Security is important in the application of IoT. A recent research reports shows that traditional enterprises are changing their product-centric sales model to a service-centric sales model, and 81% of them are applying or will apply IoT by the next year. By 2020, IoT investment will account for 43% of total IT investment.
However, enterprises also have concerns in using IoT technologies, with about 58% of them regarding security as a major issue.
Huawei’s enterprise IoT solution helps customers build a full-stack security system with proactive defence covering clouds, pipes, and devices.
On the cloud side, big data analytics and machine vision threat models enable security situation awareness and unknown threat detection of the IoT. After detecting security threats, the solution can initiate alerts within seconds and prevent attacks.
On the network side, the solution complies with 3GPP and IETF security standards and can defend against DDoS attacks. The solution can also handle million-level concurrent attacks by using firewalls to identify and filter threats in the IoT network. Encrypted wireless and gateway channels can effectively protect platform data security for customers.
For devices, security chips (TPM/TEE) help customers provide a reliable environment and lightweight Huawei LiteOS facilitates customers’ routine security O&M and management.

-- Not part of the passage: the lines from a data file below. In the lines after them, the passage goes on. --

Lemma zip_with_second {A B} (g : A -> B -> B) (l1 : list A) (l2 : list B) :
  length l1 = length l2 ->
  (forall a b, a ∈ l1 -> b ∈ l2 -> g a b = b) -> zip_with g l1 l2 = l2.
Proof.
  revert l2. induction l1 as [|a l1 IH]; intros [|b l2] Hl Hg; try done.
  cbn. rewrite Hg by left. f_equal. apply IH; [by inversion Hl|].
  intros a' b' Ha' Hb'. apply Hg; by right.
Qed.

(** A weighted mean of two integers lies between them. *)
Lemma mean_between (alpha : Q) (o f : Z) :
  (0 <= alpha)%Q -> (alpha <= 1)%Q ->
  (inject_Z (Z.min o f) <= alpha * inject_Z o + (1 - alpha) * inject_Z f)%Q /\
  (alpha * inject_Z o + (1 - alpha) * inject_Z f <= inject_Z (Z.max o f))%Q.
Proof.
  intros Ha0 Ha1.
  destruct (Z.le_ge_cases o f) as [Hle|Hle].
  - rewrite Z.min_l, Z.max_r by lia. rewrite Zle_Qle in Hle. split; nra.
  - rewrite Z.min_r, Z.max_l by lia. rewrite Zle_Qle in Hle. split; nra.
Qed.

(** One channel value of [watermark_frame]. *)
Lemma watermark_frame_lookup cv width height watermark_text position opacity
    frame i o f :
  draw_overlay cv width height watermark_text position frame !! i = Some o ->
  frame !! i = Some f ->
  watermark_frame cv width height watermark_text position opacity frame !! i
  = Some (saturate_cast
            (cvRound
               (v_fma (fused_multiply_add cv) (inject_Z o) (binary32 opacity)
                  (v_fma (fused_multiply_add cv) (inject_Z f)
                     (binary32 (binary64 (1 - opacity))) (binary32 0))))).
Proof.
  intros Ho Hf. unfold watermark_frame, addWeighted.
  rewrite lookup_zip_with, Ho. cbn. rewrite Hf. reflexivity.
Qed.

(** C9. Every channel value of the output is the blend
    [opacity * overlay + (1 - opacity) * original] as
    [cv2.addWeighted] evaluates it, in single precision, and stores it
    in the 8-bit frame: the stored value is the rounding of the
    computed one and lies within [1/2 + 1/2048] of the weighted mean of
    the two values. At opacity 1 the output is the drawn overlay, value
    for value; at opacity 0 it is the original frame. *)
Theorem watermark_blend :
  forall (cv : cv2) (width height : Z) (watermark_text position : string)
         (opacity : Q) (frame : image),
    Forall is_uint8 frame ->
    Forall is_uint8 (draw_overlay cv width height watermark_text position frame) ->
    length (draw_overlay cv width height watermark_text position frame)
    = length frame ->
    ((0 <= opacity)%Q -> (opacity <= 1)%Q ->
     forall i o f,
       draw_overlay cv width height watermark_text position frame !! i = Some o ->
       frame !! i = Some f ->
       exists out,
         watermark_frame cv width height watermark_text position opacity frame
           !! i = Some out /\
         is_uint8 out /\
         out = cvRound
                 (v_fma (fused_multiply_add cv) (inject_Z o) (binary32 opacity)
                    (v_fma (fused_multiply_add cv) (inject_Z f)
                       (binary32 (binary64 (1 - opacity))) (binary32 0))) /\
         (Qabs (inject_Z out
                - (opacity * inject_Z o + (1 - opacity) * inject_Z f))
          <= (1 # 2) + (1 # 2048))%Q)
    /\
    ((opacity == 1)%Q ->
     watermark_frame cv width height watermark_text position opacity frame
     = draw_overlay cv width height watermark_text position frame)
    /\
    ((opacity == 0)%Q ->
     watermark_frame cv width height watermark_text position opacity frame = frame).
Proof.
  intros cv width height watermark_text position opacity frame Hframe Hover Hlen.
  split; [|split].
  - intros Ha0 Ha1 i o f Ho Hf.
    assert (Huo : is_uint8 o) by exact (Forall_lookup_1 _ _ _ _ Hover Ho).
    assert (Huf : is_uint8 f) by exact (Forall_lookup_1 _ _ _ _ Hframe Hf).
    pose proof (blend_near (fused_multiply_add cv) opacity o f Ha0 Ha1 Huo Huf)
      as Hnear. cbv zeta in Hnear.
    destruct (mean_between opacity o f Ha0 Ha1) as [Hlo Hhi].
    assert (Hlo' : (inject_Z 0 <= opacity * inject_Z o + (1 - opacity) * inject_Z f)%Q).
    { eapply Qle_trans; [|exact Hlo]. rewrite <- Zle_Qle.
      unfold is_uint8 in *. lia. }
    assert (Hhi' : (opacity * inject_Z o + (1 - opacity) * inject_Z f <= inject_Z 255)%Q).
    { eapply Qle_trans; [exact Hhi|]. rewrite <- Zle_Qle.
      unfold is_uint8 in *. lia. }
    destruct (rint_between _ _ 0 255 Hnear Hlo' Hhi') as [Hu Hd].
    eexists. split; [by apply watermark_frame_lookup|].
    unfold cvRound. rewrite saturate_cast_uint8 by exact Hu.
    split; [exact Hu|]. split; [reflexivity|exact Hd].
  - intros H1. unfold watermark_frame, addWeighted.
    apply zip_with_first; [exact Hlen|].
    intros a b Ha Hb.
    assert (Hua : is_uint8 a) by (eapply Forall_forall in Hover; eauto).
    unfold cvRound.
    rewrite (blend_full (fused_multiply_add cv) opacity a b H1 Hua), rint_Z.
    by apply saturate_cast_uint8.
  - intros H0. unfold watermark_frame, addWeighted.
    apply zip_with_second; [exact Hlen|].
    intros a b Ha Hb.
    assert (Hub : is_uint8 b) by (eapply Forall_forall in Hframe; eauto).
    unfold cvRound.
    rewrite (blend_none (fused_multiply_add cv) opacity a b H0 Hub), rint_Z.
    by apply saturate_cast_uint8.
Qed.

Lemma watermark_blend_witness :
  watermark_frame demo_cv2 640 480 "@channel" "center" 1 [10; 20; 30]
  = [255; 20; 30] /\
  watermark_frame demo_cv2_fma 640 480 "@channel" "center" 0 [10; 20; 30]
  = [10; 20; 30] /\
  (exists out,
     watermark_frame demo_cv2 640 480 "@channel" "center" (1 # 10) [10; 20; 30]
       !! 0%nat = Some out /\
     (Qabs (inject_Z out - ((1 # 10) * inject_Z 255 + (1 - (1 # 10)) * inject_Z 10))
      <= (1 # 2) + (1 # 2048))%Q) /\
  addWeighted demo_cv2 [6; 255] (1 # 10) [41; 10] (binary64 (1 - (1 # 10))) 0
  = [37; 34].
Proof.
  assert (Hf : Forall is_uint8 [10; 20; 30])
    by (repeat constructor; unfold is_uint8; lia).
  assert (Ho : Forall is_uint8
                 (draw_overlay demo_cv2 640 480 "@channel" "center" [10; 20; 30]))
    by (change (Forall is_uint8 [255; 20; 30]);
        repeat constructor; unfold is_uint8; lia).
  destruct (watermark_blend demo_cv2 640 480 "@channel" "center" 1 [10; 20; 30]
              Hf Ho eq_refl) as (_ & H1 & _).
  destruct (watermark_blend demo_cv2_fma 640 480 "@channel" "center" 0 [10; 20; 30]
              Hf Ho eq_refl) as (_ & _ & H0).
  destruct (watermark_blend demo_cv2 640 480 "@channel" "center" (1 # 10)
              [10; 20; 30] Hf Ho eq_refl) as (Hmid & _ & _).
  split; [apply H1; reflexivity|]. split; [apply H0; reflexivity|]. split.
  - destruct (Hmid ltac:(discriminate) ltac:(discriminate) 0%nat 255 10
                eq_refl eq_refl) as (out & Hout & _ & _ & Hd).
    exists out. split; [exact Hout|exact Hd].
  - vm_compute. reflexivity.
Defined.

Huawei has also launched a range of IoT cloud services to support cloud terminal collaboration. Examples include visualised terminal device management, remote firmware upgrade, and E2E fault locating. At the same time, IoT cloud services support agile and open applications that enable services, providing the public sector, smart home, Internet of Vehicles, and other industries with cloud service packages that can accelerate the development of industry applications and the rollout of new services.
The IoT cloud announcement is part of a broader launch that includes CloudCampus for the unified deployment and management of multiple clouds, and new CloudFabric that adds technologies into the data centre to underpin the cloud offerings.